Sweet, tart, savory, tangy, earthy, it’s all in there, and good for you too. The fig balsamic dressing will knock your socks off – so rich and creamy it’s hard to believe there’s only a tablespoon of oil in the whole batch! When you combine it with the other textures and flavors in this eye-catching composed salad, it’s really worth the steps it takes to get the finished dish on the plate. And truly, each step is easy and quick. If you’re pressed for time or like to prep things in advance, this is a great recipe to have on hand. Grilled chicken breast keeps for days in the fridge, as does the dressing and the spiced nuts when stored in airtight containers. Another time saver – buy crumbled goat cheese so that when you’re ready to serve you can put it all together in a snap.   ~ Susan

Ingredients:

1 boneless skinless chicken breast – sliced into 2 cutlets
1/3 cup crumbled goat cheese
4-5 cups baby spinach leaves

1/3 cup chopped pecans
1 teaspoon honey or agave nectar
2 teaspoons warm water
1/4 teaspoon each sea salt & ground black pepper

1 dried turkish fig, chopped into 4 pieces
2 tablespoons balsamic vinegar
1 tablespoon red wine vinegar
1 tablespoon honey or agave nectar
1 tablespoon olive oil
1/4 cup water
sea salt & fresh ground black pepper to taste

Instructions:

Chicken: Brush the chicken cutlets lightly with olive oil, season with salt & pepper and grill just until cooked throughout. Cool and slice on the diagonal into thin slices.

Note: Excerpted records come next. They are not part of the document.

Lemma category_from_url_pieces_witness :
  Extract.category_from_url (λ s, s)
    (lit "https://urbanemissions.info/india-air-quality/delhi/")
  = lit "india air quality".
Proof.
  apply (category_from_url_pieces (λ s, s) (lit "https:") (lit "urbanemissions.info")
           [lit "india-air-quality"; lit "delhi"] 1); reflexivity.
Defined.

(** Outside that shape the category can come from elsewhere: after a
    double slash inside the path, what precedes it is not read. *)
Example category_from_url_double_slash :
  Extract.category_from_url (λ s, s) (lit "https://h/tools//maps") = lit "General"
  ∧ Extract.category_from_url (λ s, s) (lit "h/tools/maps") = lit "tools".
Proof. split; vm_compute; reflexivity. Qed.

(* ===================================================================== *)
(** * app.py: the chat endpoint                                           *)
(* ===================================================================== *)

Section ChatFacts.

Context {distance : Type}.

Implicit Types (results : Results distance) (request : App.ChatRequest).

(** [query] on index-aligned arrays, step by step. *)
Lemma query_aligned results llm question chat_history :
  aligned results →
  Prompt.query results llm question chat_history
  = let contexts := take 6 (cap_per_url [] (hits_of results)) in
    if truthy contexts then
      contents ← Prompt.build_contents question contexts chat_history;
      Some (llm contents, aggregate contexts)
    else Some (Prompt.no_context_answer, []).
Proof.
  intros Hal. unfold Prompt.query. rewrite (retrieve_capped results 6 Hal).
  cbn [mbind option_bind]. change (Z.to_nat (Z.max 1 6)) with 6%nat. cbn zeta.
  destruct (truthy _); [|done]. unfold Prompt.generate.
  rewrite (sources_loop_aggregate [] _ ∅) by (intros u i; by rewrite lookup_empty).
  by destruct (Prompt.build_contents _ _ _).
Qed.

Lemma mapM_fmap_Some {A B C} (f : B → option C) (g : A → B) (h : A → C) (l : list A) :
  (∀ x, f (g x) = Some (h x)) → mapM f (g <$> l) = Some (h <$> l).
Proof.
  intros Hf. induction l as [|x l IH]; [done|].
  rewrite !fmap_cons. cbn [mapM]. rewrite Hf. cbn [mbind option_bind].
  rewrite IH. done.
Qed.

Lemma last_six_fmap {A B} (f : A → B) (l : list A) :
  last_six (f <$> l) = f <$> last_six l.
Proof. unfold last_six. by rewrite fmap_drop, length_fmap. Qed.

Lemma history_content_of (m : App.ChatMessage) :
  Prompt.history_content
    (<[lit "role" := App.msg_role m]> (<[lit "content" := App.msg_content m]> ∅))
  = Some (content_of m).
Proof.
  unfold Prompt.history_content, content_of.
  rewrite lookup_insert_eq, lookup_insert_ne by discriminate.
  rewrite lookup_insert_eq. cbn [mbind option_bind].
  destruct (decide (App.msg_role m = lit "user")) as [Hr|Hr].
  - by rewrite decide_True by (by rewrite Hr).
  - rewrite decide_False; [done|]. intros [= ?]. done.
Qed.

Pecans: In a small bowl stir together the honey, water, salt & pepper. Toss the nuts well to coat in the mixture and toast in a 300F oven for just a few minutes, until lightly toasted. Set aside to cool. Time saver – use parchment paper on the baking sheet to make cleanup a non-issue.

Dressing: Put the chopped fig, balsamic and red wine vinegars, honey or agave nectar and water into the blender, cover and blend until nicely emusified. Add more water if you want it thinner. Season to taste with sea salt & plenty of fresh ground pepper and blend again.

Compose the salad: Arrange a bed of spinach leaves on 2 plates, top artfully with the chicken slices, crumbled goat cheese and spiced pecans. Serve the dressing on the side so each person can drizzle as much as they like.

Serving Suggestions:

Warm or toasted whole grain bread makes a nice accompaniment. If you’re really hungry, add a cup of soup too – carrot ginger, butternut squash, or mushroom soup would be good choices.

Substitutions:

Try ripe pear slices in place of the chicken breast, it’s fantastic!